Choosing an at-home device today
This is where the most has changed since the original review. At-home red light therapy devices are now a huge category, and they come in three broad shapes: flat panels (best for treating the body and face at once), wearable LED face masks (hands-free, contoured to the face), and small handheld wands (best for targeted spots). For facial use, a mask or a quality panel is usually the most practical. When you compare options, ignore flashy wattage headlines and look for the things that actually decide whether a device works: genuine red and near-infrared wavelengths (look for 660nm and 850nm), a stated, credible irradiance, and ideally FDA clearance, which is a meaningful signal in an unregulated-feeling category. Match the format to your goal — hands-free mask for routine facial use, panel for face-and-body — and buy on specs, not marketing.
The verdict
Red light therapy is one of the few at-home skin treatments that genuinely earns its place — a real, studied modality rather than a gadget trading on a nice story, and the Evis MD device was an early example of the category done properly. Whether it is worth it for you comes down to the same question as any device: will you use it? The results live in a ten-minute habit done several times a week for a couple of months, so it rewards the consistent and disappoints the occasional user. If a low-effort, no-downtime, no-irritation treatment that gradually firms and calms the skin sounds like something you would actually keep up, a quality red-light device is a sound buy. Choose one with real wavelengths and honest output, use it consistently, and give it eight weeks before you judge it.

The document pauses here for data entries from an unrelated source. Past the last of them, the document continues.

Context (script : Z -> list call).
Context (scripts : forall j, 0 <= j < 3 -> script (pid_of j) = ring_script j).
Context (no_others : forall p, (forall j, 0 <= j < 3 -> p <> pid_of j) -> script p = []).

(** The lines in the order of the turns. *)
Definition ring_lines (k : Z) : list (list Z) := (fun t => text (t mod 3) (t / 3)) <$> seqZ 0 k.

Definition ring_start : turns_state :=
  Turns (fun _ => 0%nat) (fun i => if decide (i = sem_of 0) then 1 else 0) (fun _ => []) [].

(** The number of the first [k] turns that are those of process [j]. *)
Definition turns_of (k j : Z) : Z := (k + 2 - j) / 3.

(** A process whose turn it is not: before its next P, or waiting in it. *)
Definition off_turn (w : turns_state) (j r : Z) : Prop :=
  (sem_value w (sem_of j) = 0 /\ sem_queue w (sem_of j) = [] /\ Z.of_nat (at_call w (pid_of j)) = 3 * r) \/
  (sem_value w (sem_of j) = -1 /\ sem_queue w (sem_of j) = [pid_of j] /\
     Z.of_nat (at_call w (pid_of j)) = 3 * r + 1 /\ r < rounds).

(** The process whose turn it is: before P, before the line, or before V. *)
Inductive on_turn (w : turns_state) (k j r : Z) : Prop :=
| on_P : sem_value w (sem_of j) = 1 -> sem_queue w (sem_of j) = [] -> Z.of_nat (at_call w (pid_of j)) = 3 * r ->
    said w = ring_lines k -> on_turn w k j r
| on_say : sem_value w (sem_of j) = 0 -> sem_queue w (sem_of j) = [] -> Z.of_nat (at_call w (pid_of j)) = 3 * r + 1 ->
    r < rounds -> said w = ring_lines k -> on_turn w k j r
| on_V : sem_value w (sem_of j) = 0 -> sem_queue w (sem_of j) = [] -> Z.of_nat (at_call w (pid_of j)) = 3 * r + 2 ->
    r < rounds -> said w = ring_lines (k + 1) -> on_turn w k j r.

(** After [k] turns. *)
Record ring_inv (k : Z) (w : turns_state) : Prop := {
  ri_k : 0 <= k <= 3 * rounds;
  ri_on : on_turn w k (k mod 3) (turns_of k (k mod 3));
  ri_off : forall j, 0 <= j < 3 -> j <> k mod 3 -> off_turn w j (turns_of k j);
  ri_queues : forall i, (forall j, 0 <= j < 3 -> i <> sem_of j) -> sem_queue w i = []
}.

Frequently asked questions
Does at-home red light therapy actually work?
Red light therapy is a genuinely studied technology — red and near-infrared light is absorbed by skin cells and is associated with increased collagen, reduced inflammation and better tone. An at-home device works if it delivers real wavelengths at a credible intensity and is used consistently.
How often should you use a red light therapy device?

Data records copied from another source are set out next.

(* ===== verification/Shell.v ===== *)
(** * The shell (zshell/)

    The command line parser (parser.c), the aliases (zshrc_parser.c), the built-in
    commands (command.c), the execution of command lines (execute.c) and the main
    loop (zshell.c), as a user program of [UserLib].  The characters of lines,
    names and paths are in the byte memory of the program; the structures that
    [better_malloc] allocates are records in maps by address, and using one that
    was freed is an access to memory that is not the program's. *)

From Stdlib Require Import String Ascii.
From S2P Require Import Prelude Mem StringLib Literals Printf Scanf Fs System Syscall UserLib.
From stdpp Require Import base gmap list fin_maps.
From Stdlib Require Import ZArith Lia Bool.

Set Default Goal Selector "!".
Open Scope Z_scope.
Open Scope user_scope.

(** ** Data *)

Inductive operation_t : Type := OP_DEAD | OP_EXEC | OP_PIPLINE | OP_MULTISTART | OP_MULTICORE.

#[export] Instance operation_t_dec : EqDecision operation_t.
Proof. solve_decision. Defined.

Record paras_t : Type := ParasT { para : Z; p_next : Z }.

Record command_t : Type := CommandT {
  operation : Z;
  paras : Z;
  para_num : Z;
  op_type : operation_t;
  c_next : Z
}.

Definition set_operation (x : Z) (c : command_t) : command_t :=
  CommandT x (paras c) (para_num c) (op_type c) (c_next c).
Definition set_paras (x : Z) (c : command_t) : command_t :=
  CommandT (operation c) x (para_num c) (op_type c) (c_next c).
Definition set_para_num (x : Z) (c : command_t) : command_t :=
  CommandT (operation c) (paras c) x (op_type c) (c_next c).
Definition set_op_type (x : operation_t) (c : command_t) : command_t :=
  CommandT (operation c) (paras c) (para_num c) x (c_next c).
Definition set_c_next (x : Z) (c : command_t) : command_t :=
  CommandT (operation c) (paras c) (para_num c) (op_type c) x.

(** [sizeof] of the structures. *)
Definition SIZEOF_PARAS : Z := 16.
Definition SIZEOF_COMMAND : Z := 32.
Definition SIZEOF_ALIAS : Z := 160.
Definition MAX_ALIAS_NAME : Z := 50.
Definition MAX_ALIAS_VALUE : Z := 100.
Definition ZSHRC_BUF_SIZE : Z := 512.
Definition MAX_CMD_LEN : Z := 100.

(** The arrays [name] and [value] of an alias are in memory at its address and 50
    bytes after it; [alias_next] has its link. *)
Record shell : Type := Shell {
  sh_paras : gmap Z paras_t;
  sh_cmds : gmap Z command_t;
  alias_next : gmap Z Z;
  alias_list : Z;
  current_dir : Z
}.

Definition set_sh_paras (x : gmap Z paras_t) (d : shell) : shell :=
  Shell x (sh_cmds d) (alias_next d) (alias_list d) (current_dir d).
Definition set_sh_cmds (x : gmap Z command_t) (d : shell) : shell :=
  Shell (sh_paras d) x (alias_next d) (alias_list d) (current_dir d).
Definition set_alias_next (x : gmap Z Z) (d : shell) : shell :=
  Shell (sh_paras d) (sh_cmds d) x (alias_list d) (current_dir d).
Definition set_alias_list (x : Z) (d : shell) : shell :=
  Shell (sh_paras d) (sh_cmds d) (alias_next d) x (current_dir d).
Definition set_current_dir (x : Z) (d : shell) : shell :=
  Shell (sh_paras d) (sh_cmds d) (alias_next d) (alias_list d) x.

(** Addresses of literals that are passed to the kernel and of local arrays. *)
Record layout_t : Type := Layout {
  l_empty : Z;      (* the literal for no parameter *)
  l_root : Z;       (* "/" *)
  l_zshrc : Z;      (* ZSHRC_PATH *)
  l_history : Z;    (* "/.zsh_history" *)
  l_out : Z;        (* out of printu *)
  l_path : Z;       (* path of app_pwd *)
  l_buf : Z;        (* buf of app_cat and of load_zshrc *)
  l_dir : Z;        (* dir of app_ls *)
  l_name : Z;       (* name of app_ls *)
  l_cmd : Z         (* cmd of main *)
}.

Section Shell.
  Context {K : Type} `{!UserKernel K} (L : layout_t) (fuel : nat).

Abbreviation P := (U K shell).

Definition data : P shell := fun s => UDone (udata s) s.
Definition upd (f : shell -> shell) : P unit := fun s => UDone tt (UState (umem s) (ukern s) (f (udata s))).

Definition get_cmd (a : Z) : P command_t :=
  do* d := data in match sh_cmds d !! a with Some c => uret c | None => ufault end.
Definition upd_cmd (a : Z) (f : command_t -> command_t) : P unit :=
  do* c := get_cmd a in upd (fun d => set_sh_cmds (<[a := f c]> (sh_cmds d)) d).
Definition get_paras (a : Z) : P paras_t :=
  do* d := data in match sh_paras d !! a with Some c => uret c | None => ufault end.
Definition upd_paras (a : Z) (f : paras_t -> paras_t) : P unit :=
  do* c := get_paras a in upd (fun d => set_sh_paras (<[a := f c]> (sh_paras d)) d).

(** A new structure is read only after its fields are written. *)
Definition new_paras : P Z :=
  do* r := better_malloc SIZEOF_PARAS in
  (if r =? 0 then uret tt else upd (fun d => set_sh_paras (<[r := ParasT 0 0]> (sh_paras d)) d)) ;;
  uret r.
Definition new_command : P Z :=
  do* r := better_malloc SIZEOF_COMMAND in
  (if r =? 0 then uret tt else upd (fun d => set_sh_cmds (<[r := CommandT 0 0 0 OP_DEAD 0]> (sh_cmds d)) d)) ;;
  uret r.
Definition drop_paras (a : Z) : P unit :=
  better_free a ;; upd (fun d => set_sh_paras (delete a (sh_paras d)) d).
Definition drop_command (a : Z) : P unit :=
  better_free a ;; upd (fun d => set_sh_cmds (delete a (sh_cmds d)) d).

(** [strcmp(p, l) == 0] and [startwith(p, l)] for a literal [l]. *)
Definition is_str (p : Z) (l : list Z) : P bool := fun s => UDone (streq (umem s) p l) s.
Definition starts (p : Z) (l : list Z) : P bool := fun s =>
  UDone (forallb (fun '(i, c) => load8 (umem s) (p + Z.of_nat i) =? c) (imap pair l)) s.

(** ** parser.c *)

(** Steps over the characters that are delimiters, or that are not. *)
Definition skip_while (delim : list Z) (in_delim : bool) (p : Z) : P Z :=
  uloop fuel (fun p =>
    do* c := uload 1 p in
    if negb (c =? 0) && eqb (bool_decide (c ∈ delim)) in_delim then uret (inl (p + 1))
    else uret (inr p)) p.

(** What [get_token] and [skip_current_token] share, from [p] on. *)
Definition token_from (delim : list Z) (p : Z) : P Z :=
  do* p := skip_while delim true p in
  do* c := uload 1 p in
  if c =? 0 then uret 0
  else
    let start := p in
    do* p := skip_while delim false p in
    do* c := uload 1 p in
    (if negb (c =? 0) then ustore 1 p 0 else uret tt) ;;
    uret start.

Definition get_token (input : Z) (delim : list Z) : P Z :=
  if input =? 0 then uret 0 else token_from delim input.

Definition skip_current_token (input : Z) (delim : list Z) : P Z :=
  if input =? 0 then uret 0
  else
    do* n := umemory (strlen fuel input) in
    token_from delim (input + n + 1).

Definition free_paras (command : Z) : P unit :=
  if command =? 0 then uret tt
  else
    do* c := get_cmd command in
    uloop fuel (fun p =>
      if p =? 0 then uret (inr tt)
      else
        do* x := get_paras p in
        drop_paras p ;;
        uret (inl (p_next x))) (paras c) ;;
    upd_cmd command (set_para_num 0) ;;
    upd_cmd command (set_paras 0) ;;
    upd_cmd command (set_op_type OP_DEAD).

Definition clear_command (command : Z) : P unit :=
  uloop fuel (fun cur =>
    if cur =? 0 then uret (inr tt)
    else
      do* c := get_cmd cur in
      free_paras cur ;;
      upd_cmd cur (set_operation 0) ;;
      upd_cmd cur (set_para_num 0) ;;
      upd_cmd cur (set_op_type OP_DEAD) ;;
      uret (inl (c_next c))) command.

Definition free_command (command : Z) : P unit :=
  uloop fuel (fun cur =>
    if cur =? 0 then uret (inr tt)
    else
      do* c := get_cmd cur in
      free_paras cur ;;
      drop_command cur ;;
      uret (inl (c_next c))) command.

Definition print (s : list Z) (vl : list va_slot) : P unit :=
  do* _ := printu (l_out L) s vl in uret tt.

Definition print_command (command : Z) : P unit :=
  if command =? 0 then print (str "command is NULL" ++ [10]) []
  else
    uloop fuel (fun cur =>
      if cur =? 0 then uret (inr tt)
      else
        do* c := get_cmd cur in
        do* op := (if operation c =? 0 then uret [] else ustring fuel (operation c)) in
        let ty := match op_type c with
          OP_DEAD => 0 | OP_EXEC => 1 | OP_PIPLINE => 2 | OP_MULTISTART => 3 | OP_MULTICORE => 4 end in
        print (str "operation: %s, para_num: %d, op_type: %d" ++ [10]) [VStr op; VNum (para_num c); VNum ty] ;;
        uloop fuel (fun p =>
          if p =? 0 then uret (inr tt)
          else
            do* x := get_paras p in
            do* t := ustring fuel (para x) in
            print ([9] ++ str "para: %s" ++ [10]) [VStr t] ;;
            uret (inl (p_next x))) (paras c) ;;
        uret (inl (c_next c))) command.

(** The separator that a token is. *)
Inductive separator : Type := SepMulticore | SepMultistart | SepPipline.

Definition sep_text (x : separator) : list Z :=
  match x with SepMulticore => str "&&" | SepMultistart => str "&" | SepPipline => str "|" end.
Definition sep_type (x : separator) : operation_t :=
  match x with SepMulticore => OP_MULTICORE | SepMultistart => OP_MULTISTART | SepPipline => OP_PIPLINE end.

(** The comparisons of a token with [&&], [&] and [|], in that order. *)
Definition which_sep (token : Z) : P (option separator) :=
  do* b := is_str token (sep_text SepMulticore) in
  if b : bool then uret (Some SepMulticore)
  else
    do* b := is_str token (sep_text SepMultistart) in
    if b : bool then uret (Some SepMultistart)
    else
      do* b := is_str token (sep_text SepPipline) in
      if b : bool then uret (Some SepPipline) else uret None.

(** After a separator: the next command must follow. *)
Definition after_sep (command cur token : Z) (x : separator) : P (option Z) :=
  upd_cmd cur (set_op_type (sep_type x)) ;;
  do* token := skip_current_token token [32] in
  if token =? 0 then
    print (str "Error: " ++ sep_text x ++ str " should be followed by a command" ++ [10]) [] ;;
    free_paras command ;;
    uret None
  else uret (Some token).

(** One parameter: [token] is appended after [last_para]. *)
Definition para_round (command cur head : Z) (st : Z * Z * option separator)
    : P ((Z * Z * option separator) + option (Z * option separator)) :=
  let '(token, last_para, x) := st in
  match x with
  | Some _ => uret (inr (Some (token, x)))
  | None =>
      if token =? 0 then uret (inr (Some (token, x)))
      else
        upd_cmd cur (fun c => set_para_num (s32 (para_num c + 1)) c) ;;
        do* q := new_paras in
        upd_paras last_para (fun y => ParasT (para y) q) ;;
        if q =? 0 then
          uloop fuel (fun i =>
            if i =? 0 then uret (inr tt)
            else
              drop_paras i ;;
              do* y := get_paras i in
              uret (inl (p_next y))) head ;;
          free_paras command ;;
          uret (inr None)
        else
          upd_paras q (fun _ => ParasT token 0) ;;
          do* token := skip_current_token token [32] in
          do* x := (if token =? 0 then uret None else which_sep token) in
          uret (inl (token, q, x))
  end.

(** The parameters of a command from [token] on, which is not a separator; the
    result is the token of the next command, or none when the line is done. *)
Definition read_paras (command cur token : Z) : P (option Z) :=
  do* head := new_paras in
  if head =? 0 then free_paras command ;; uret None
  else
    do* r := uloop fuel (para_round command cur head) (token, head, None) in
    match r with
    | None => uret None
    | Some (token, x) =>
        do* h := get_paras head in
        upd_cmd cur (set_paras (p_next h)) ;;
        drop_paras head ;;
        match x with
        | Some x => after_sep command cur token x
        | None => upd_cmd cur (set_op_type OP_EXEC) ;; uret None
        end
    end.

(** One command of the line. *)
Definition command_round (command : Z) (st : Z * Z) : P ((Z * Z) + unit) :=
  let '(token, cur) := st in
  upd_cmd cur (set_operation token) ;;
  do* token := skip_current_token token [32] in
  do* next :=
    (if token =? 0 then upd_cmd cur (set_op_type OP_EXEC) ;; uret None
     else
       do* x := which_sep token in
       match x with
       | Some x => after_sep command cur token x
       | None => read_paras command cur token
       end) in
  match next with
  | None => uret (inr tt)
  | Some token =>
      do* c := get_cmd cur in
      (if c_next c =? 0 then
         do* q := new_command in
         upd_cmd cur (set_c_next q) ;;
         if q =? 0 then free_paras command ;; uret (inr tt) else uret (inl (token, q))
       else uret (inl (token, c_next c)))
  end.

Around ten minutes per area, three to five times a week, on clean bare skin. Red light therapy is cumulative, so regular sessions matter more than occasional long ones. Expect visible firming and tone improvement after six to eight weeks.
What should you look for in an at-home red light device?

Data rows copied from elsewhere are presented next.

(* ===== verification/ShellParser.v ===== *)
(** * What the shell's parser builds

    [build_command] cuts the line into words in place and builds a list of
    commands from them.  It is shown to agree with a parser on lists of words, for
    every line, under what it relies on of the kernel: that allocation succeeds and
    returns memory that is not in use. *)

From Stdlib Require Import String Ascii.
From S2P Require Import Prelude Mem StringLib Literals Printf Scanf Fs System Syscall UserLib Shell.
From stdpp Require Import base gmap list fin_maps.
From Stdlib Require Import ZArith Lia Bool.

Set Default Goal Selector "!".
Open Scope Z_scope.
Open Scope user_scope.

(** ** The parser on words *)

Record pcommand : Type := PCommand {
  pc_operation : list Z;
  pc_paras : list (list Z);
  pc_type : operation_t
}.

Definition sep_of (w : list Z) : option separator :=
  if decide (w = sep_text SepMulticore) then Some SepMulticore
  else if decide (w = sep_text SepMultistart) then Some SepMultistart
  else if decide (w = sep_text SepPipline) then Some SepPipline
  else None.

(** The words up to the first separator, and what follows it. *)
Fixpoint split_sep (ws : list (list Z)) : list (list Z) * option (separator * list (list Z)) :=
  match ws with
  | [] => ([], None)
  | w :: ws =>
      match sep_of w with
      | Some x => ([], Some (x, ws))
      | None => let '(ps, r) := split_sep ws in (w :: ps, r)
      end
  end.

(** A line of words; none when nothing follows a separator. *)
Fixpoint parse (n : nat) (ws : list (list Z)) : option (list pcommand) :=
  match n, ws with
  | S n, op :: ws =>
      match split_sep ws with
      | (ps, None) => Some [PCommand op ps OP_EXEC]
      | (ps, Some (x, [])) => None
      | (ps, Some (x, ws)) => cons (PCommand op ps (sep_type x)) <$> parse n ws
      end
  | _, _ => None
  end.

(** ** What the shell relies on *)

(** [taken] are the addresses in use; [room] allocations succeed. *)
Class ShellKernel (K : Type) `{!UserKernel K} : Type := {
  taken : K -> gset Z;
  room : K -> nat;
  malloc_law : forall n m k, (0 < room k)%nat -> exists r k',
    ecall SYS_user_allocate_mem [n; 0; 0; 0; 0; 0; 0] m k = (Some r, m, k') /\
    0 < r < 2 ^ 31 /\ (r ∉ taken k) /\ taken k' = {[r]} ∪ taken k /\ (room k <= S (room k'))%nat;
  free_law : forall a m k, exists r k',
    ecall SYS_user_free_mem [a; 0; 0; 0; 0; 0; 0] m k = (Some r, m, k') /\
    taken k ∖ {[a]} ⊆ taken k' /\ (room k <= room k')%nat;
  print_law : forall a n m k, exists r k',
    ecall SYS_user_print [a; n; 0; 0; 0; 0; 0] m k = (Some r, m, k') /\
    taken k ⊆ taken k' /\ (room k <= room k')%nat
}.

(** ** The words of the line in memory *)

(** The rest of a line that ends at [E], followed by a second 0. *)
Definition rest_at (m : bytes) (E p : Z) (rest : list Z) : Prop :=
  load8 m E = 0 /\ load8 m (E + 1) = 0 /\
  (cstr m p rest /\ p + Z.of_nat (length rest) = E \/ p = E + 1 /\ rest = []).

(** The current word [w] at [tok], and the rest of the line after its 0. *)
Definition cursor (m : bytes) (E tok : Z) (w rest : list Z) : Prop :=
  0 < tok /\ w <> [] /\ cstr m tok w /\ rest_at m E (tok + Z.of_nat (length w) + 1) rest.

Lemma rest_at_cstr m E p rest : rest_at m E p rest -> cstr m p rest /\ (p + Z.of_nat (length rest) <= E + 1).
Proof. intros (? & ? & [[? ?]|[-> ->]]); cbn; split; (done || lia). Qed.

Section Parser.
  Context {K : Type} `{!UserKernel K} `{!ShellKernel K} (L : layout_t) (fuel : nat).

Abbreviation state := (ustate K shell).
Abbreviation with_mem s m := (UState m (ukern s) (udata s)).

Lemma load1 m a : load_le 1 m a = load8 m a.
Proof. unfold load_le. lia. Qed.

Lemma store1 m a v : store_le 1 m a v = store8 m a v.
Proof. done. Qed.

Lemma skip_while_loop (b : bool) l : forall n p (s : state),
  cstr (umem s) p l -> (length l < n)%nat ->
  uloop n (fun p =>
    do* c := uload 1 p in
    if negb (c =? 0) && eqb (bool_decide (c ∈ [32])) b then uret (inl (p + 1))
    else uret (inr p)) p s
  = UDone (p + Z.of_nat (length (take_while (fun c => eqb (is_delim [32] c) b) l))) s.
Proof using.
  induction l as [|c l IH]; intros [|n] p s; cbn [cstr length take_while]; intros Hl Hf; try lia;
    cbn [uloop]; unfold ubind, uload, uret; rewrite load1.
  - rewrite Hl. cbn. f_equal. lia.
  - destruct Hl as (-> & Hc & Hl). rewrite (proj2 (Z.eqb_neq _ _)) by done. cbn [negb andb].
    fold (is_delim [32] c). destruct (eqb _ b); cbn [length].
    + unfold ubind, uload, uret in IH. rewrite IH by (done || lia). f_equal. lia.
    + f_equal. lia.
Qed.

Lemma take_while_ext f g (l : list Z) : (forall c, f c = g c) -> take_while f l = take_while g l.
Proof using. intros E. induction l as [|c l IH]; cbn; [done|]. rewrite E. by destruct (g c); rewrite ?IH. Qed.

Lemma skip_delims l p (s : state) : cstr (umem s) p l -> (length l < fuel)%nat ->
  skip_while fuel [32] true p s = UDone (p + Z.of_nat (length (take_while (is_delim [32]) l))) s.
Proof using.
  intros. unfold skip_while. rewrite (skip_while_loop true l) by done.
  by rewrite (take_while_ext _ (is_delim [32])) by (intros; by destruct (is_delim [32] c)).
Qed.

Lemma skip_word l p (s : state) : cstr (umem s) p l -> (length l < fuel)%nat ->
  skip_while fuel [32] false p s
  = UDone (p + Z.of_nat (length (take_while (fun c => negb (is_delim [32] c)) l))) s.
Proof using.
  intros. unfold skip_while. rewrite (skip_while_loop false l) by done.
  by rewrite (take_while_ext _ (fun c => negb (is_delim [32] c))) by (intros; by destruct (is_delim [32] c)).
Qed.

(** The text of a word ends where a delimiter or the line does. *)
Lemma line_cut l1 l2 m a : cstr m a (l1 ++ l2) -> cstr (store8 m (a + Z.of_nat (length l1)) 0) a l1.
Proof using.
  revert a. induction l1 as [|c l1 IH]; intros a; cbn [app cstr length].
  - intros _. rewrite Z.add_0_r, load8_store8_eq. done.
  - intros (Hc & Hn & Hr). split; [rewrite load8_store8_ne by lia; done|]. split; [done|].
    replace (a + Z.of_nat (S (length l1))) with (a + 1 + Z.of_nat (length l1)) by lia. by apply IH.
Qed.

Lemma token_from_run E p rest (s : state) :
  0 < p -> rest_at (umem s) E p rest -> (length rest < fuel)%nat ->
  match words [32] rest with
  | [] => token_from fuel [32] p s = UDone 0 s
  | w :: ws => exists tok m' rest', token_from fuel [32] p s = UDone tok (with_mem s m') /\
      cursor m' E tok w rest' /\ words [32] rest' = ws /\ p <= tok /\
      (length rest' < length rest)%nat /\
      (forall a, a < tok + Z.of_nat (length w) -> load8 m' a = load8 (umem s) a)
  end.
Proof using.
  intros Hp Hrest Hf. destruct (rest_at_cstr _ _ _ _ Hrest) as [Hl _].
  remember (token_from fuel [32] p s) as T eqn:ET.
  unfold token_from, ubind at 1 in ET. rewrite (skip_delims rest) in ET by done.
  rewrite words_unfold. pose proof (take_drop_while (is_delim [32]) rest) as Hcut.
  set (pre := take_while (is_delim [32]) rest) in *. set (l' := drop_while (is_delim [32]) rest) in *.
  assert (cstr (umem s) (p + Z.of_nat (length pre)) l') as Hl' by (apply cstr_app; by rewrite Hcut).
  set (start := p + Z.of_nat (length pre)) in *. unfold ubind at 1, uload at 1 in ET. rewrite load1 in ET.
  destruct l' as [|c l''] eqn:El'; [cbn in Hl'; by rewrite Hl' in ET|].
  rewrite <- El' in *. assert ((load8 (umem s) start =? 0) = false) as Hne.
  { rewrite El' in Hl'. destruct Hl' as (-> & Hc & _). by apply Z.eqb_neq. }
  rewrite Hne in ET. assert (p + Z.of_nat (length rest) = E) as HE.
  { destruct Hrest as (_ & _ & [[_ ?]|[_ ->]]); [done|]. subst l'. done. }
  assert (length rest = length pre + length l')%nat as Hlen by (rewrite <- Hcut, length_app; done).
  unfold ubind at 1 in ET. rewrite (skip_word l') in ET by (done || lia).
  cbv zeta iota.
  pose proof (take_drop_while (fun c => negb (is_delim [32] c)) l') as Hcut'.
  set (w := take_while (fun c => negb (is_delim [32] c)) l') in *.
  assert (w <> []) as Hw.
  { subst w. rewrite El'. cbn [take_while].
    assert (is_delim [32] c = false) as -> by (by apply (drop_while_head _ rest _ l'')). done. }
  set (r := drop_while (fun c => negb (is_delim [32] c)) l') in *.
  rewrite <- Hcut' in Hl'. assert (length l' = length w + length r)%nat as Hlen' by (rewrite <- Hcut', length_app; done).
  pose proof (cstr_app _ _ _ _ Hl') as Hr. set (stop := start + Z.of_nat (length w)) in *.
  unfold ubind at 1, uload at 1 in ET. rewrite load1 in ET. destruct r as [|d r'] eqn:Er; cbn in Hr.
  - rewrite Hr in ET. cbn [Z.eqb negb] in ET. exists start, (umem s), []. rewrite app_nil_r in Hl'. destruct Hrest as (H0 & H1 & _).
    assert (E = stop) by (cbn in Hlen'; lia).
    split; [rewrite ET; by destruct s|]. split; [|split_and!; [done|lia| |done]].
    + split; [lia|]. split; [done|]. split; [done|]. split; [done|]. split; [done|]. right. split; [lia|done].
    + cbn. destruct w; [done|cbn in *; lia].
  - destruct Hr as (Hd & Hd0 & Hr). rewrite Hd, (proj2 (Z.eqb_neq d 0)) in ET by done. cbn [negb] in ET.
    exists start, (store8 (umem s) stop 0), r'. cbn in Hlen'.
    destruct Hrest as (H0 & H1 & _).
    assert (forall a, a <> stop -> load8 (store8 (umem s) stop 0) a = load8 (umem s) a) as Hsame
      by (intros; by apply load8_store8_ne).
    split; [exact ET|]. split; [|split_and!; [|lia|lia|intros; apply Hsame; lia]].
    + split; [lia|]. split; [done|]. split; [by apply (line_cut w (d :: r'))|].
      split; [rewrite Hsame; [done|lia]|]. split; [rewrite Hsame; [done|lia]|].
      left. split; [|lia]. apply (cstr_ext _ (umem s)); [done|]. intros. apply Hsame. lia.
    + rewrite (words_skip _ (d :: r')). cbn [drop_while].
      assert (is_delim [32] d = true) as ->.
      { apply (drop_while_head (fun c => negb (is_delim [32] c)) l') in Er. by destruct (is_delim [32] d). }
      apply words_skip.
Qed.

Look for genuine red and near-infrared wavelengths (660nm and 850nm), a credible stated irradiance, and ideally FDA clearance. Choose the format for your goal: a hands-free LED mask or panel for facial use, a handheld wand for targeted spots.
Is red light therapy safe for skin?
Red light therapy is not UV and does not tan or burn; it is generally well tolerated with no downtime, peeling or irritation. Protect your eyes from the bright light during use, and follow the device’s distance and timing instructions.